Candidate 4  (Passed)                   Centre: Sunderland
                                                                     Date   : Nov. 2000


Case 1
Visual field examination. Patient was in her early 40s and field examination revealed bilateral symmetrical reduction of the visual field. I was asked about the possible diagnosis and as the patient was relatively young, I decided on retinitis pigmentosa.

Case 2
Ocular motility with cover/uncover tests. There was mild exophoria for distance and there was reduction in elevation in adduction which was mechanical. I diagnosed Brown's syndrome.

Case 3
Direct ophthalmoscopy. The patient was an elderly woman and she had bilateral cupped pale optic discs. I was about the differential diagnosis and the most likely cause to which I said primary open angle glaucoma. I was asked about all the filters on the direct ophthalmoscopy and how to examine the anterior segment with a direct ie. increasing the positive power of the lenses.

Case 4
Indirect ophthalmoscopy with 20D. Patient was seated and I asked for the patient to lie down. She had new and old laser scars in the right eye in one quadrant only. I diagnosed possible branch retinal vein occlusion with new vessels elsewhere and hence the sectorial pan-photocoagulation.

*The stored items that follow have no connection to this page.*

(** Smaller is more specific. *)
Definition precedence_key (r : HttpRouteRule) : list Z :=
  [rank (path_match_type r); - Z.of_nat (length (rule_path r));
   (if is_some (method_match r) then 0 else 1);
   - Z.of_nat (length (header_matches r)); - Z.of_nat (length (query_param_matches r))].

Lemma compare_opp_nat (n m : nat) : Nat.compare m n = (- Z.of_nat n ?= - Z.of_nat m).
Proof. by rewrite Z.compare_opp, Nat2Z.inj_compare. Qed.

Lemma match_precedence_lex a b : match_precedence a b = lex (precedence_key a) (precedence_key b).
Proof.
  unfold match_precedence, precedence_key. cbn [lex]. rewrite then_with_Eq_r.
  rewrite !compare_opp_nat. do 3 f_equal. by destruct (method_match a), (method_match b).
Qed.

Definition at_least (a b : HttpRouteRule) : Prop := match_precedence a b <> Gt.

Lemma at_least_trans a b c : at_least a b -> at_least b c -> at_least a c.
Proof. unfold at_least. rewrite !match_precedence_lex. by apply lex_trans. Qed.

Lemma at_least_total a b : at_least a b \/ at_least b a.
Proof.
  unfold at_least. rewrite !match_precedence_lex, (lex_antisym (precedence_key a)).
  destruct (lex (precedence_key a) (precedence_key b)); simpl; auto.
Qed.

(** Route hostname first, then the rule's own match. *)
Definition candidate_key (c : Z * HttpRouteRule) : list Z := - c.1 :: precedence_key c.2.
Definition candidate_cmp (a b : Z * HttpRouteRule) : comparison := lex (candidate_key a) (candidate_key b).

Lemma candidate_cmp_unfold a b :
  candidate_cmp a b = then_with (b.1 ?= a.1) (match_precedence a.2 b.2).
Proof.
  unfold candidate_cmp, candidate_key. cbn [lex]. rewrite match_precedence_lex.
  by rewrite Z.compare_opp.
Qed.

Lemma outranks_weak a b : outranks a b = true -> candidate_cmp a b <> Gt.
Proof.
  unfold outranks. rewrite candidate_cmp_unfold.
  destruct (b.1 ?= a.1); simpl; [|done..]. by destruct (match_precedence a.2 b.2).
Qed.

Lemma not_outranks_weak a b : outranks a b = false -> candidate_cmp b a <> Gt.
Proof.
  unfold candidate_cmp. rewrite lex_antisym. fold (candidate_cmp a b).
  unfold outranks. rewrite candidate_cmp_unfold.
  destruct (b.1 ?= a.1); simpl; [|done..]. by destruct (match_precedence a.2 b.2).
Qed.

Lemma candidate_cmp_trans a b c :
  candidate_cmp a b <> Gt -> candidate_cmp b c <> Gt -> candidate_cmp a c <> Gt.
Proof. by apply lex_trans. Qed.

(** ** Candidates *)

Section Request.
Context (method path header_data query_string : list Z).
Abbreviation matches r := (rule_matches r method path header_data query_string = true).
Abbreviation best_in l := (find_best_rule_match l method path header_data query_string).

Definition rules_sorted (l : list HttpRouteRule) : Prop := StronglySorted at_least l.

Lemma find_best_rule_match_best l : rules_sorted l ->
  match best_in l with
  | Some r => r ∈ l /\ matches r /\ forall r', r' ∈ l -> matches r' -> at_least r r'
  | None => forall r, r ∈ l -> ~ matches r
  end.
Proof.
  induction 1 as [|r l Hs IH Hr]; simpl; [set_solver|].
  destruct (rule_matches r _ _ _ _) eqn:E.
  - split_and!; [set_solver|done|]. intros r' [->|Hin]%elem_of_cons _.
    + unfold at_least. by rewrite match_precedence_lex, lex_refl.
    + rewrite Forall_forall in Hr. by apply Hr.
  - destruct (best_in l) as [b|].
    + destruct IH as (Hin & Hm & Hb). split_and!; [set_solver|done|].
      intros r' [->|Hin']%elem_of_cons Hm'; [congruence|auto].
    + intros r' [->|Hin']%elem_of_cons; [congruence|auto].
Qed.

(** [r] can serve [host] within listener [s], its hostname of precedence [c.1]. *)
Definition candidate (s : ListenerScope) (host : list Z) (c : Z * HttpRouteRule) : Prop :=
  matches c.2 /\
  ((exists he, http_routes s !! host = Some he /\ c.2 ∈ he /\ c.1 = U32_MAX)
   \/ (exists parent he, wildcard_covers parent host = true
        /\ wildcard_http_routes s !! parent = Some he /\ c.2 ∈ he /\ c.1 = 1 + Z.of_nat (length parent))
   \/ (exists he, catch_all_http_routes s = Some he /\ c.2 ∈ he /\ c.1 = 0)).

Definition scope_sorted (s : ListenerScope) : Prop :=
  map_Forall (fun _ l => rules_sorted l) (http_routes s)
  /\ map_Forall (fun _ l => rules_sorted l) (wildcard_http_routes s)
  /\ (forall l, catch_all_http_routes s = Some l -> rules_sorted l).

Lemma candidate_lt_len s host c : candidate s host c -> 0 <= c.1 <= Z.max (Z.of_nat (length host)) U32_MAX.
Proof.
  intros [_ [(he & _ & _ & ->)|[(p & he & Hp & _ & _ & ->)|(he & _ & _ & ->)]]];
    [unfold U32_MAX; lia| |unfold U32_MAX; lia].
  apply wildcard_covers_length in Hp. lia.
Qed.

Lemma same_rank_at_least p r r' : at_least r r' -> candidate_cmp (p, r) (p, r') <> Gt.
Proof. intros H. rewrite candidate_cmp_unfold. cbn. by rewrite Z.compare_refl. Qed.

Lemma higher_rank_wins p q r r' : q < p -> candidate_cmp (p, r) (q, r') <> Gt.
Proof. intros H. rewrite candidate_cmp_unfold. cbn. by rewrite (proj2 (Z.compare_lt_iff q p)). Qed.

Definition is_best (P : Z * HttpRouteRule -> Prop) (o : option (Z * HttpRouteRule)) : Prop :=
  match o with
  | Some c => P c /\ forall c', P c' -> candidate_cmp c c' <> Gt
  | None => forall c, ~ P c
  end.

(** The wildcard walk: longest parent first. *)
Definition wildcard_candidate (m : gmap (list Z) (list HttpRouteRule)) (ps : list (list Z))
  (c : Z * HttpRouteRule) : Prop :=
  matches c.2 /\ exists parent he, parent ∈ ps /\ m !! parent = Some he /\ c.2 ∈ he
  /\ c.1 = 1 + Z.of_nat (length parent).

Lemma lookup_parents_best m ps :
  map_Forall (fun _ l => rules_sorted l) m ->
  StronglySorted (fun a b => (length b < length a)%nat) ps ->
  Forall (fun p => Z.of_nat (length p) < U32_MAX) ps ->
  is_best (wildcard_candidate m ps) (lookup_parents method path header_data query_string m ps).
Proof.
  intros Hm. induction 1 as [|p ps Hs IH Hp]; intros Hl; cbn [lookup_parents].
  { intros c (_ & parent & he & H & _). by apply not_elem_of_nil in H. }
  inversion Hl as [|?? Hlp Hl']; subst. specialize (IH Hl').
  assert (Hrest : (forall r he, m !! p = Some he -> r ∈ he -> ~ matches r) ->
    is_best (wildcard_candidate m (p :: ps)) (lookup_parents method path header_data query_string m ps)).
  { intros Hno. assert (Heq : forall c, wildcard_candidate m (p :: ps) c <-> wildcard_candidate m ps c).
    { intros c. split; intros (Hc & parent & he & Hin & Hhe & Hr & Hk); (split; [done|]).
      - apply elem_of_cons in Hin as [->|Hin]; [by destruct (Hno _ _ Hhe Hr)|]. by exists parent, he.
      - exists parent, he. by rewrite elem_of_cons; auto. }
    destruct (lookup_parents _ _ _ _ m ps) as [c|]; simpl in *; [|by setoid_rewrite Heq].
    rewrite Heq. destruct IH. split; [done|]. intros c'. rewrite Heq. auto. }
  destruct (m !! p) as [he|] eqn:Ehe; [|apply Hrest; congruence].
  pose proof (find_best_rule_match_best he (Hm _ _ Ehe)) as Hbest.
  destruct (find_best_rule_match he _ _ _ _) as [r|]; [|apply Hrest; intros r he' [= <-]; auto].
  destruct Hbest as (Hin & Hmr & Hb).
  assert (Hk : as_u32 (1 + as_u32 (Z.of_nat (length p))) = 1 + Z.of_nat (length p)).
  { unfold U32_MAX in Hlp. rewrite (as_u32_small (Z.of_nat _)) by (red; lia). apply as_u32_small. red. lia. }
  rewrite Hk. split.
  - split; [done|]. exists p, he. split_and!; [set_solver|done..].
  - intros [k r'] (Hmr' & parent & he' & Hpin & Hhe' & Hr' & Hk'). simpl in *. subst k.
    apply elem_of_cons in Hpin as [->|Hpin].
    + rewrite Ehe in Hhe'. injection Hhe' as <-. apply same_rank_at_least. auto.
    + apply higher_rank_wins. rewrite Forall_forall in Hp. specialize (Hp _ Hpin). lia.
Qed.

(** One host entry, all its rules at rank [k]. *)
Definition entry_candidate (k : Z) (o : option (list HttpRouteRule)) (c : Z * HttpRouteRule) : Prop :=
  matches c.2 /\ exists he, o = Some he /\ c.2 ∈ he /\ c.1 = k.

Lemma entry_best k o : (forall l, o = Some l -> rules_sorted l) ->
  is_best (entry_candidate k o)
    (match match o with Some he => best_in he | None => None end with
     | Some r => Some (k, r) | None => None end).
Proof.
  intros Ho. destruct o as [he|]; [|intros c (_ & he & ? & _); done].
  pose proof (find_best_rule_match_best he (Ho he eq_refl)) as Hb. destruct (best_in he) as [r|].
  - destruct Hb as (Hin & Hm & Hb). split; [split; [done|]; by exists he|].
    intros [k' r'] (Hm' & he' & E & Hr' & E'). injection E as <-. simpl in *.
    subst k'. apply same_rank_at_least. auto.
  - intros c (Hm & he' & E & Hr & _). injection E as <-. by apply (Hb c.2).
Qed.

Lemma entry_best_or (k : Z) (o : option (list HttpRouteRule)) :
  match match o with Some he => best_in he | None => None end with
  | Some r => Some (k, r) | None => None end
  = match o with
    | Some he => match best_in he with Some r => Some (k, r) | None => None end
    | None => None end.
Proof. destruct o; reflexivity. Qed.

(** [lookup_http_route] picks the best candidate of its listener. *)
Lemma lookup_http_route_best s host :
  scope_sorted s -> Z.of_nat (length host) < U32_MAX ->
  is_best (candidate s host) (lookup_http_route method path header_data query_string s host).
Proof.
  intros (Hx & Hw & Hc) Hlen. unfold lookup_http_route.
  assert (Hlens : Forall (fun p => Z.of_nat (length p) < U32_MAX) (parent_domains host)).
  { apply Forall_forall. intros p ?%parent_domains_shorter. lia. }
  pose proof (lookup_parents_best (wildcard_http_routes s) (parent_domains host) Hw
    (parent_domains_sorted host) Hlens) as Hpar.
  assert (Hwild : forall c, (matches c.2 /\ exists parent he, wildcard_covers parent host = true
        /\ wildcard_http_routes s !! parent = Some he /\ c.2 ∈ he /\ c.1 = 1 + Z.of_nat (length parent))
     <-> wildcard_candidate (wildcard_http_routes s) (parent_domains host) c).
  { intros c. unfold wildcard_candidate. by setoid_rewrite parent_domains_spec. }
  assert (Hwlt : forall c, wildcard_candidate (wildcard_http_routes s) (parent_domains host) c -> 0 < c.1 < U32_MAX).
  { intros c (_ & p & he & Hp & _ & _ & ->). apply parent_domains_shorter in Hp. lia. }
  pose proof (entry_best U32_MAX (http_routes s !! host) (Hx host)) as Hex.
  pose proof (entry_best 0 (catch_all_http_routes s) Hc) as Hcat.
  unfold candidate.
  destruct (match http_routes s !! host with Some he => best_in he | None => None end) as [r|].
  { destruct Hex as [[Hm Hr] Hb]. split; [by eauto|]. intros [k r'] [Hm' [H|[H|H]]].
    - by apply Hb.
    - apply higher_rank_wins. by apply (Hwlt (k, r')), Hwild.
    - destruct H as (he & _ & _ & E). simpl in E. subst k. apply higher_rank_wins. unfold U32_MAX. lia. }
  destruct (lookup_parents _ _ _ _ _ _) as [[k r]|].
  { destruct Hpar as [Hp Hb]. pose proof (Hwlt _ Hp) as Hk. apply Hwild in Hp as [Hm Hp]. split; [by eauto|].
    intros [k' r'] [Hm' [H|[H|H]]].
    - exfalso. by apply (Hex (k', r')).
    - by apply Hb, Hwild.
    - destruct H as (he & _ & _ & E). simpl in E, Hk. subst k'. apply higher_rank_wins. lia. }
  assert (Hnone : forall c, candidate s host c ->
    matches c.2 /\ exists he, catch_all_http_routes s = Some he /\ c.2 ∈ he /\ c.1 = 0).
  { intros c [Hm [H|[H|H]]]; [exfalso; by apply (Hex c)|exfalso; by apply (Hpar c), Hwild|done]. }
  fold (candidate s host) in Hnone |- *. rewrite <- entry_best_or.
  destruct (match match catch_all_http_routes s with Some he => _ | None => None end with Some r => _ | None => _ end)
    as [c|]; simpl in Hcat |- *.
  - destruct Hcat as [[Hm Hr] Hb]. split; [by split; eauto|]. intros c' Hc'. by apply Hb, Hnone.
  - intros c Hc'. by apply (Hcat c), Hnone.
Qed.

I was also asked about the different lenses used in indirect ophthalmoscopy.

Case 5
Pupillary examination. Initially I thought there was anisocoria and I diagnosed a left Horner's syndrome. I was about the pharmacological tests for Horner's syndrome. I was also asked to re-examine for an afferent pupillary defect and in fact the patient had a small left relative afferent pupillary defect. I was asked where the lesion might be and I said the likely location is in the anterior visual pathway up to the pre-tectal nucleus.

Case 6
Slit-lamp examination of the anterior and posterior segment (90D). The anterior segment was normal and the posterior segment had a cellophane maculopathy with a strand of fibrous tissue from the optic disc going inferonasally. I was not asked to examine the peripheral retina. I was asked about the possible diagnosis and also the different lenses used in slit-lamp examination (90, 78 and Hruby lens, including the optics of the latter).

Case 7
Focimeter on a pair of bifocal glasses.

Case 8
Keratometry using the Javal-Schiøtz's keratometer on a patient. Questions on the optics of keratometer ie. the Purkinje's images.